Banyak mahasiswa merasa jadwal mereka penuh dengan berbagai aktivitas, seperti kuliah, organisasi, hingga kegiatan lainnya. Tekanan akademik yang datang bersamaan sering membuat sebagian mahasiswa kesulitan mengatur waktu dengan baik.
Pesona Media Sosial Digital
Di tengah kesibukan tersebut, mahasiswa tetap menyediakan waktu untuk membuka aplikasi digital. Membuat konten, memilih foto, menentukan musik, hingga menulis keterangan pada story sering dianggap sebagai kegiatan singkat.
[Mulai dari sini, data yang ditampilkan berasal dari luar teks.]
Lemma skip_padding_safe p al :
  is_alignment al → (align_up p al <= length body)%nat →
  safe (skip_padding body p (align_up p al))
    (λ p', p' = align_up p al ∧ sub body p (p' - p) = padding p al).
Proof.
  intros Ha Hle. destruct (align_up_spec p al Ha) as [Hp _]. unfold skip_padding.
  rewrite mem_read_in by lia. apply safe_lift.
  destruct (forallb _ _) eqn:E; [|apply safe_reject]. apply safe_ret. split; [done|].
  rewrite (nul_replicate _ E) at 1. by rewrite length_sub_in by lia.
Qed.

Lemma aligned_mod p n : is_alignment n → (p mod n = 0)%nat → aligned p n = true.
Proof. intros Hn Hp. apply Nat.eqb_eq. by apply align_up_aligned. Qed.

Lemma unpack_safe p :
  (p + 4 <= length body)%nat → aligned p 4 = true →
  safe (unpack_at body order p) (λ z, 0 <= z < 2 ^ 32 ∧ sub body p 4 = octets order 4 z).
Proof.
  intros Hp Ha. unfold unpack_at. rewrite Ha. apply safe_lift.
  rewrite mem_read_in by lia. apply safe_lift, safe_ret.
  assert (length (sub body p 4) = 4%nat) as Hl by (by apply length_sub_in).
  rewrite unpack_32_ok by done.
  split; [pose proof (of_octets_range order (sub body p 4)) as R; by rewrite Hl in R|].
  rewrite <- Hl at 2. by rewrite octets_of_octets.
Qed.

Lemma byte_safe p :
  (p + 1 <= length body)%nat → safe (byte_of_body body p) (λ c, sub body p 1 = [c]).
Proof.
  intros Hp. unfold byte_of_body. rewrite mem_read_in by lia. apply safe_lift, safe_ret.
  pose proof (length_sub_in body p 1 Hp) as Hl. by destruct (sub body p 1) as [|c [|]].
Qed.

(** A fixed-size value: what is found is the wire format of some value. *)
Lemma wire_fixed c p :
  match kind_of c with Some (K16 | KBool | K32 | K64) => True | _ => False end →
  let n := _dbus_type_get_alignment c in
  let a := align_up p n in
  (a + n <= length body)%nat → sub body p (a - p) = padding p n →
  (c = "b"%byte → of_octets order (sub body a n) = 0 ∨ of_octets order (sub body a n) = 1) →
  ∃ b, basic_ok c b = true ∧ wire order p c b = sub body p (a + n - p).
Proof.
  cbv zeta. intros Hk Hn Hpad Hb. pose proof (type_alignment_kind c) as Ha.
  assert (is_alignment (_dbus_type_get_alignment c)) as Hal.
  { destruct (kind_of c) as [[]|]; try done; rewrite Ha; by alignment. }
  set (n := _dbus_type_get_alignment c) in *. set (a := align_up p n) in *.
  destruct (align_up_spec p n Hal) as [Hp _]. fold a in Hp.
  assert (length (sub body a n) = n) as Hl by (apply length_sub_in; lia).
  pose proof (of_octets_range order (sub body a n)) as R. rewrite Hl in R.
  pose proof (octets_of_octets order (sub body a n)) as E. rewrite Hl in E.
  set (z := of_octets order (sub body a n)) in *.
  rewrite (sub_join body p a) by lia. rewrite Hpad.
  replace (a + n - a)%nat with n by lia. rewrite <- E. unfold wire. fold n.
  unfold wire_body, basic_ok.
  destruct (kind_of c) as [[]|] eqn:Ek; try done; rewrite Ha in *.
  - exists (U16 z). split; [lia|done].
  - exists (U32 z). assert (c = "b"%byte) as -> by (by destruct c). destruct (Hb eq_refl) as [-> | ->]; done.
  - exists (U32 z). split; [lia|done].
  - exists (U64 z). split; [lia|done].
Qed.

(** What [validate_value] promises for a value of type [t] at [p]. *)
Definition value_at (t : ty) (p p' : nat) : Prop :=
  (p < p')%nat ∧ ((p' <= end_)%nat → ∃ v, enc order v t p = Some (sub body p (p' - p))).

Lemma check_boolean_safe p :
  (p + 4 <= length body)%nat → aligned p 4 = true →
  safe (check_boolean body order p)
    (λ _, of_octets order (sub body p 4) = 0 ∨ of_octets order (sub body p 4) = 1).
Proof.
  intros Hp Ha. eapply safe_bind; [by apply unpack_safe|]. intros z [Hz E].
  destruct ((z =? 0) || (z =? 1)) eqn:Eb; [|apply safe_reject]. apply safe_ret.
  rewrite E, of_octets_octets. rewrite Z.mod_small by lia. lia.
Qed.

Lemma validate_fixed_safe c p :
  match kind_of c with Some (K16 | KBool | K32 | K64) => True | _ => False end →
  (p < end_)%nat →
  safe (validate_fixed body order end_ c p) (value_at (TLeaf c) p).
Proof.
  intros Hk Hp. unfold validate_fixed. pose proof (type_alignment_kind c) as Ha.
  assert (is_alignment (_dbus_type_get_alignment c)) as Hal.
  { destruct (kind_of c) as [[]|]; try done; rewrite Ha; by alignment. }
  destruct (align_up_spec p _ Hal) as [Hap _].
  assert (_dbus_type_get_alignment c <= 8)%nat as H8.
  { destruct (kind_of c) as [[]|]; try done; rewrite Ha; lia. }
  destruct (end_ <=? _)%nat eqn:Ee; [apply safe_reject|]. apply Nat.leb_gt in Ee.
  eapply safe_bind; [apply skip_padding_safe; [done|lia]|].
  intros p' [-> Hpad].
  eapply (safe_bind _ _ (λ _, c = "b"%byte →
    of_octets order (sub body (align_up p (_dbus_type_get_alignment c)) 4) = 0
    ∨ of_octets order (sub body (align_up p (_dbus_type_get_alignment c)) 4) = 1)).
  { destruct (c =b "b"%byte) eqn:Ec.
    - eapply safe_conseq; [apply check_boolean_safe; [lia|]|done].
      apply byte_eqb_eq in Ec as ->. apply (aligned_up p 4). by alignment.
    - apply byte_eqb_neq in Ec. by apply safe_ret. }
  intros [] Hb. apply safe_ret. unfold value_at.
  assert (0 < _dbus_type_get_alignment c)%nat by (destruct (kind_of c) as [[]|]; try done; lia).
  split; [lia|]. intros Hend.
  destruct (wire_fixed c p Hk) as (b & Hok & Hw); [lia|done| |].
  { intros Hc. specialize (Hb Hc). rewrite Hc in *. exact Hb. }
  exists (VBasic b). rewrite enc_eq, Hok. f_equal. exact Hw.
Qed.

Lemma validate_length_safe p :
  (p <= end_)%nat →
  safe (validate_length body order end_ p) (λ '(l, p'),
    p' = (align_up p 4 + 4)%nat ∧ (p' <= end_)%nat ∧ 0 <= l < 2 ^ 32
    ∧ sub body p (p' - p) = padding p 4 ++ octets order 4 l).
Proof.
  intros Hp. unfold validate_length. destruct (align_up_spec p 4 ltac:(alignment)) as [Hap _].
  destruct (end_ <? _)%nat eqn:Ee; [apply safe_reject|]. apply Nat.ltb_ge in Ee.
  eapply safe_bind; [apply skip_padding_safe; [by alignment|lia]|]. intros p' [-> Hpad].
  eapply safe_bind; [apply unpack_safe; [lia|apply aligned_up; by alignment]|]. intros z [Hz E]. apply safe_ret.
  split; [done|]. split; [done|]. split; [done|].
  rewrite (sub_join body p (align_up p 4)) by lia. rewrite Hpad. f_equal.
  by replace (align_up p 4 + 4 - align_up p 4)%nat with 4%nat by lia.
Qed.

Lemma validate_string_safe c p :
  kind_of c = Some KString → (p < end_)%nat →
  safe (validate_string body order end_ c p) (value_at (TLeaf c) p).
Proof.
  intros Hk Hp. unfold validate_string.
  eapply safe_bind; [apply validate_length_safe; lia|]. intros [l p1] (-> & Hp1 & Hl & E1).
  set (p1 := (align_up p 4 + 4)%nat) in *.
  destruct (Z.of_nat _ <? l) eqn:El; [apply safe_reject|]. apply Z.ltb_ge in El.
  assert (∃ n, l = Z.of_nat n) as [n ->] by (exists (Z.to_nat l); lia). rewrite Nat2Z.id.
  set (s := sub body p1 n). assert (length s = n) as Hs by (apply length_sub_in; lia).
  eapply (safe_bind _ _ (λ _, basic_ok c (Str s) = true)).
  { unfold basic_ok. rewrite Hk, Hs. rewrite (proj2 (Z.ltb_lt _ _)) by lia.
    destruct (c =b "o"%byte); case_if; (by apply safe_ret) || apply safe_reject. }
  intros [] Hok. destruct (_ =? end_)%nat eqn:Ee; [apply safe_reject|]. apply Nat.eqb_neq in Ee.
  eapply safe_bind; [apply byte_safe; lia|]. intros d Ed. cbv beta.
  destruct (negb (d =b x00)) eqn:En; [apply safe_reject|]. apply negb_false_iff, byte_eqb_eq in En as ->.
  apply safe_ret. destruct (align_up_spec p 4 ltac:(alignment)) as [Hap _]. split; [lia|]. intros Hend.
  exists (VBasic (Str s)). rewrite enc_eq, Hok. f_equal. unfold wire, wire_body. rewrite Hk, Hs.
  pose proof (type_alignment_kind c) as Ha. rewrite Hk in Ha. rewrite Ha.
  rewrite (sub_join body p p1), (sub_join body p1 (p1 + n)) by lia. rewrite E1, <- app_assoc.
  replace (p1 + n - p1)%nat with n by lia. replace (p1 + n + 1 - (p1 + n))%nat with 1%nat by lia.
  by rewrite Ed.
Qed.

Hypothesis Hnested : ∀ p n m m',
  (p + n < end_)%nat →
  _dbus_validate_signature_with_reason (drop p body) 0 n m = (DBUS_VALID, m') →
  well_bracketed [] (sub body p n) = true.

Lemma sub_drop_0 p n : sub (drop p body) 0 n = sub body p n.
Proof. unfold sub. by rewrite drop_0. Qed.

(** A valid signature at [p] is one of the grammar. *)
Lemma signature_reason_safe p n :
  (p + n < end_)%nat →
  safe (signature_reason body p n) (λ v, v = DBUS_VALID →
    ∃ ts, sig_ok accepted_key ts = true ∧ sub body p n = print_sig ts
          ∧ (n <= DBUS_MAXIMUM_SIGNATURE_LENGTH)%nat).
Proof.
  intros Hn m. unfold signature_reason.
  destruct (_dbus_validate_signature_with_reason (drop p body) 0 n m) as [v m'] eqn:E. intros ->.
  pose proof (Hnested p n m m' Hn E) as W. rewrite <- sub_drop_0 in W |- *.
  by apply (validate_only_grammar _ _ _ _ _ E).
Qed.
Padahal, jika dilakukan berkali-kali dalam sehari, waktu yang digunakan dapat bertambah tanpa disadari. Kebiasaan kecil ini dapat memengaruhi produktivitas mahasiswa, terutama ketika tugas kuliah mulai mendekati batas pengumpulan.
Media sosial memiliki daya tarik karena memberikan respons secara cepat. Setiap unggahan dapat langsung memperoleh tanda suka, komentar, atau interaksi dari pengguna lain. Hal tersebut membuat aktivitas digital terasa menyenangkan karena memberikan kepuasan instan.
Berbeda dengan media sosial, menyelesaikan tugas kuliah membutuhkan konsentrasi dan proses berpikir yang lebih panjang. Mahasiswa perlu membaca materi, memahami pembahasan, mencari referensi, serta menyusun tugas secara bertahap.
Tantangan Mengatur Waktu
Kebiasaan menunda pekerjaan sering kali berkaitan dengan cara seseorang menentukan prioritas. Ketika waktu luang lebih banyak digunakan untuk hiburan digital dibandingkan menyelesaikan kewajiban akademik, aktivitas belajar dapat terganggu.
Namun, persoalan ini bukan berarti mahasiswa harus meninggalkan media sosial sepenuhnya. Platform digital tetap memiliki manfaat sebagai sarana komunikasi, berbagi informasi, dan membangun kreativitas.
Mahasiswa hanya perlu mengatur batas penggunaan agar aktivitas online tidak mengganggu tanggung jawab utama. Langkah sederhana seperti menyelesaikan satu bagian tugas sebelum membuka aplikasi atau membuat jadwal khusus dapat membantu menjaga fokus.
Menjaga Keseimbangan Akademik
Pada akhirnya, kebiasaan kecil dapat membentuk hasil yang besar. Ketika seseorang terbiasa mendahulukan tanggung jawab, ia akan lebih mudah membangun disiplin dan kepercayaan diri.
Aktivitas digital dan pencapaian akademik sebenarnya dapat berjalan bersama. Kehadiran mahasiswa di ruang digital menunjukkan sisi sosial mereka, sedangkan tugas yang selesai mencerminkan komitmen sebagai mahasiswa.
Jika seseorang mampu menjaga story tetap aktif setiap hari, ia juga memiliki kemampuan untuk menjaga progres tugas tetap berjalan. Keseimbangan tersebut terbentuk dari keputusan sederhana yang dilakukan secara konsisten.